Une virée initiatique · Evelyne Pieiller
Un univers complexe, énigmatique, insolent et plein d'humour
Pas de psychologie pas d'intrigue. Des mots, et des visions. Même si les héros de MOTTON n'ont rien, ne sont rien, ne savent trop ce qu'ils font, il ne s'agit pas là d'un théâtre naturaliste, mais d'un théâtre où les rêves prennent corps, où les terreurs trouent le tissu du réel ; un théâtre mouvant où le mental se fait chair, où le dehors et le dedans s'interpénètrent silencieusement. Chez MOTTON, il n'y a guère que des êtres perdus, les laissés pour-compte, les poubelles de l'histoire. Paumés, alcooliques, frappés divers, clochards : humiliés et offensés, chus et déchus, et qui, pourtant, s'occupent de vivre. Dans notre monde commun, exactement. Qu'est-ce qui reste quand on n'a plus rien ? Les babils dans lesquels on baigne, les discours, le souvenir des espérances déçues, le corps qui grince. Alors on peut, sous la mécanique qui se défait, retrouver la nudité, voire l'élémentaire.
Mais MOTTON n'écrit pas du BECKETT. Même si son théâtre est aussi une piste pour clowns tristes, fables et B.D, il propose bien davantage une virée initiatique, une saisie burlesque et hallucinée d'un univers nerveux, privé de sens par l'ordre et les valeurs du temps, où se confrontent, s'épousent, se heurtent, les folies publiques, et la difficulté d'exister.
MOTTON n'a pas trente ans, il a déja écrit cinq pièces, il est un beau cristalisateur de notre désordre: même si on ne saurait le réduire à çà, il est clair qu'une société dont l'horizon est la réussite sociale, ne lui convient pas vraiment. L'atmosphère de l'époque est ressentie comme un enfer miteux, c'est d'ailleurs là la beauté étonnante des pièces de MOTTON : Elles ont l'ampleur d'un songe où se dirait secrètement ce qui peut être notre salut, et elles ont la santé rigolarde des comédies bouffonnes. Mais sans jamais privilégier soit la démesure soit la familiarité, le symbole, ou le détail, il tresse le tout, il y met l'électricité, et il fait disjoncter.
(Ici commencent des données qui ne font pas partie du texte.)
(** * ellipse.py: conversions between ellipse parameterizations

    A shallow embedding of [ellipse.py] in exact real arithmetic, and the
    properties of its conversions.

    Numbers.  The module computes with numpy [float64] scalars.  They are
    idealised here as real numbers: a value that is known to be finite (an
    input, or a sum, difference or product of finite values) lives in [R];
    a value produced by a division or a square root may leave the reals, and
    lives in [xreal], the reals extended with the two infinities and NaN, whose
    operations follow numpy's (IEEE 754) rules: dividing by zero gives an
    infinity or NaN, the square root of a negative number gives NaN, and
    nothing raises.  Zero is unsigned: a nonzero number divided by zero takes
    the sign of the numerator.

    Library functions ([numpy.sqrt], [numpy.arctan2], [numpy.linalg.inv],
    [numpy.isinf]) are modelled by their mathematical meaning.

    Every theorem about these definitions is a statement in exact real
    arithmetic.  The module [Float64] repeats the functions that need no
    library function besides the square root on binary64 numbers, and
    [Float64Facts] shows inputs on which rounding, cancellation or overflow
    make the program leave what holds over the reals. *)

From Stdlib Require Import Reals Lra Lia List ZArith.
From Stdlib Require Floats.
Import ListNotations.

Local Open Scope R_scope.

(** ** Extended reals *)

Inductive xreal : Type :=
| Fin (r : R)
| PInf
| NInf
| NaN.

Declare Scope xreal_scope.
Delimit Scope xreal_scope with X.
Bind Scope xreal_scope with xreal.

(** The infinity that has the sign of [r], NaN for zero: [inf * r]. *)
Definition inf_signed (r : R) : xreal :=
  if Rlt_dec 0 r then PInf else if Rlt_dec r 0 then NInf else NaN.

Definition xopp (x : xreal) : xreal :=
  match x with
  | Fin r => Fin (- r)
  | PInf => NInf
  | NInf => PInf
  | NaN => NaN
  end.

Definition xadd (x y : xreal) : xreal :=
  match x, y with
  | Fin a, Fin b => Fin (a + b)
  | NaN, _ | _, NaN => NaN
  | PInf, NInf | NInf, PInf => NaN
  | PInf, _ | _, PInf => PInf
  | NInf, _ | _, NInf => NInf
  end.

Definition xsub (x y : xreal) : xreal := xadd x (xopp y).

Definition xmul (x y : xreal) : xreal :=
  match x, y with
  | Fin a, Fin b => Fin (a * b)
  | NaN, _ | _, NaN => NaN
  | PInf, Fin r | Fin r, PInf => inf_signed r
  | NInf, Fin r | Fin r, NInf => inf_signed (- r)
  | PInf, PInf | NInf, NInf => PInf
  | PInf, NInf | NInf, PInf => NInf
  end.

(** numpy's true division of [float64] scalars: a warning, never an
    exception. *)
Definition xdiv (x y : xreal) : xreal :=
  match x, y with
  | Fin a, Fin b => if Req_dec_T b 0 then inf_signed a else Fin (a / b)
  | NaN, _ | _, NaN => NaN
  | Fin _, (PInf | NInf) => Fin 0
  | (PInf | NInf), (PInf | NInf) => NaN
  | PInf, Fin b => if Rlt_dec b 0 then NInf else PInf
  | NInf, Fin b => if Rlt_dec b 0 then PInf else NInf
  end.
(** The state in which [load] starts the replay. *)
Definition load_start (name : string) (vs : versionSet) : versionSet :=
  {| cmpName := name; vheap := vheap vs; versions := [];
     logNumber := logNumber vs; prevLogNumber := prevLogNumber vs;
     nextFileNumber := 2; logSeqNum := logSeqNum vs;
     visibleSeqNum := visibleSeqNum vs;
     manifestFileNumber := manifestFileNumber vs; manifest := manifest vs;
     trace := trace vs |}.

Lemma load_replay_ok_inv (env : loadEnv) (name : string) (vs vs1 : versionSet)
    (bve : bulkVersionEdit) :
  load_replay env name vs = Ok (bve, vs1) ->
  exists (n : Z) (b : list byte),
    le_openCurrent env = None
    /\ le_statCurrent env = inr n /\ n <> 0 /\ n <= 4096
    /\ le_readCurrent env = inr b
    /\ nth (Z.to_nat (n - 1)) b x00 = newline
    /\ le_openManifest env (take (Z.to_nat (n - 1)) b) = inr (map RecEdit bve)
    /\ Forall (comparer_matches name) bve
    /\ vs1 = replayed bve (load_start name vs).
Proof.
  unfold load_replay.
  destruct (le_openCurrent env); [discriminate |].
  destruct (le_statCurrent env) as [e | n]; [discriminate |].
  destruct (Z.eqb_spec n 0) as [| Hn0]; [discriminate |].
  destruct (Z.ltb_spec 4096 n) as [| Hn]; [discriminate |].
  destruct (le_readCurrent env) as [e | b]; [discriminate |].
  destruct (Byte.eqb (nth (Z.to_nat (n - 1)) b x00) newline) eqn:Hnl;
    [| discriminate].
  simpl negb. cbv iota.
  destruct (le_openManifest env _) as [e | recs] eqn:Hopen; [discriminate |].
  intros H. apply replay_ok_inv in H.
  destruct H as (edits & -> & Hb & Hall & ->). simpl in Hb. subst bve.
  exists n, b. repeat split; auto.
  apply Byte.byte_dec_bl in Hnl. exact Hnl.
Qed.
(** *** Formatting with [%04o] *)

Lemma octDigit_byte c : octDigit (byte c - 48) = c.
Proof.
  unfold octDigit, byte.
  replace (48 + (Z.of_nat (nat_of_ascii c) - 48)) with (Z.of_nat (nat_of_ascii c)) by lia.
  rewrite Nat2Z.id. apply ascii_nat_embedding.
Qed.

Lemma octalFrom_snoc a ds c :
  octalFrom a (ds ++ [c]) = 8 * octalFrom a ds + (byte c - 48).
Proof. unfold octalFrom. rewrite fold_left_app. reflexivity. Qed.

Lemma isOctDigit_nonzero c :
  isOctDigit c = true -> Ascii.eqb c "0" = false -> 1 <= byte c - 48 < 8.
Proof.
  intros Hc Hz. destruct (digitVal_oct c Hc) as [_ Hr].
  assert (byte c <> 48); [| lia].
  intros Heq. apply Ascii.eqb_neq in Hz. apply Hz.
  rewrite <- (ascii_nat_embedding c), <- (ascii_nat_embedding "0").
  f_equal. unfold byte in Heq. change (nat_of_ascii "0") with 48%nat. lia.
Qed.

Lemma octalFrom_pos ds :
  forallb isOctDigit ds = true -> noLeadingZero ds -> 1 <= octalFrom 0 ds.
Proof.
  destruct ds as [| c ds]; simpl; [tauto |].
  intros Hall Hz. apply andb_true_iff in Hall as [Hc Hall].
  pose proof (isOctDigit_nonzero c Hc Hz).
  pose proof (octalFrom_ge ds (8 * 0 + (byte c - 48)) Hall ltac:(lia)).
  unfold octalFrom in *. simpl. lia.
Qed.
(** C3, as amended. After [redirectCallback()], as long as the redirect
    handler delivers no notification that carries a response or an error,
    the returned promise stays pending: the method has no rejection of its
    own. The first notification that carries a result settles it: an error
    rejects it with [Error(errorResponse.error)], a response hands the code
    to the token exchange. *)
Theorem redirectCallback_outcome (this : OAuthManager) (h : Heap)
  (ns : list Notification) (net : Network) :
  Forall (fun n => carries_result n = false) ns ->
  let r := fst (fst (redirectCallback this h)) in
  let s1 := (snd (fst (redirectCallback this h)), snd (redirectCallback this h)) in
  let s2 := notify_all ns s1 in
  returned_state (fst s2) net (snd s2) r = Pending
  /\ forall n,
       carries_result n = true ->
       returned_state (fst (notify n s2)) net (snd (notify n s2)) r
       = match n_response n, n_error n with
         | Some response, _ =>
             promise_then
               (requestAccessToken (fst (notify n s2)) (code response) net)
               (fun t => Fulfilled (Tokens t))
         | None, Some e => Rejected (Error (error e))
         | None, None => Pending
         end.
Proof.
  intros Hns r s1 s2.
  assert (E2 : s2 = s1) by (apply notify_all_idle; exact Hns).
  rewrite E2. clear E2 s2.
  assert (Er : r = ThenRequestAccessToken (length (promises h))) by reflexivity.
  assert (Eps : promises (snd s1) = promises h ++ [Pending]) by reflexivity.
  assert (Hp : pendingResolver (fst s1) = Some (length (promises h)))
    by reflexivity.
  destruct (promise_state_appended h (snd s1) Eps) as [Hnew _].
  rewrite Er. unfold returned_state. split.
  - rewrite Hnew. reflexivity.
  - intros n Hn.
    assert (Hlt : length (promises h) < length (promises (snd s1)))
      by (rewrite Eps, length_app; cbn; lia).
    destruct (notify_settles (fst s1) (snd s1) _ n Hp Hn Hlt Hnew)
      as (_ & Hout & _).
    change (fst s1, snd s1) with s1 in Hout.
    rewrite Hout. unfold outcome_of.
    destruct (n_response n) as [resp|]; [reflexivity|].
    destruct (n_error n); reflexivity.
Qed.

Lemma redirectCallback_outcome_witness :
  let s := constructor (example_options None) initial_heap in
  let idle := {| n_request := None; n_response := None; n_error := None |} in
  let r := fst (fst (redirectCallback (fst s) (snd s))) in
  let s1 := (snd (fst (redirectCallback (fst s) (snd s))),
             snd (redirectCallback (fst s) (snd s))) in
  let s2 := notify_all [idle; idle] s1 in
  returned_state (fst s2) offline (snd s2) r = Pending
  /\ forall n,
       carries_result n = true ->
       returned_state (fst (notify n s2)) offline (snd (notify n s2)) r
       = match n_response n, n_error n with
         | Some response, _ =>
             promise_then
               (requestAccessToken (fst (notify n s2)) (code response) offline)
               (fun t => Fulfilled (Tokens t))
         | None, Some e => Rejected (Error (error e))
         | None, None => Pending
         end.
Proof.
  apply (redirectCallback_outcome
           (fst (constructor (example_options None) initial_heap))
           (snd (constructor (example_options None) initial_heap))
           [ {| n_request := None; n_response := None; n_error := None |};
             {| n_request := None; n_response := None; n_error := None |} ]
           offline).
  repeat constructor.
Defined.

(** ** Responses *)

Lemma status_ok_iff response :
  status_ok response = true <-> (200 <= status response < 300)%Z.
Proof.
  unfold status_ok. rewrite andb_true_iff, Z.leb_le, Z.ltb_lt. reflexivity.
Qed.

Lemma truthy_message_error (j : json) :
  truthy (get_prop (get_prop (Some j) "error") "message") = true ->
  truthy (get_prop (Some j) "error") = true /\ truthy (Some j) = true.
Proof.
  intros H. destruct j; try discriminate H. cbn in *.
  destruct (assoc_get "error" props) as [[]|]; try discriminate H.
  split; reflexivity.
Qed.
On ne peut guère aimer MOTTON qu'en accueillant l'intégralité de son extravagante et indispensable ambition : écrire un théâtre élisabéthain d'aujourd'hui. Avec ses bouffons, ses fous, ses guerriers. Avec ses âmes égarées, ses envols vers les cieux, ses gags grossiers.
Comme BOTHO STRAUSS, il entend nommer le monde, et les traversées qu'on peut en faire, énoncer, ou plutôt faire vibrer ce qui nous manque, et ce qui peut nous tenir lieu de dignité - la compassion et l'émerveillement. Ici et maintenant, ce qui nous est éternité.
Dans ce théâtre-là se déploie peu à peu la légende, immémoriale et précise, de notre grande misère de dépossédés congénitaux, et de notre étrange beauté d'êtres perforés, capables d'aimer, de baptiser, de déraper. Plutôt qu'à les cantonner dans une signification unifiante, il faut laisser aux pièces de MOTTON leur rayonnement singulier : dans le fracas, les distorsions, les éclats, ce lyrisme-là, goguenard et poignant, nous offre la magnificence d'une vraie consolation.
Evelyne Pieiller, traductrice française des œuvres de Grégory MOTTON et de Sarah Kane, entre autres, a été professeur de philosophie et conservatrice de bibliothèques avant de devenir critique littéraire attitrée (Le Monde diplomatique et la Quinzaine littéraire).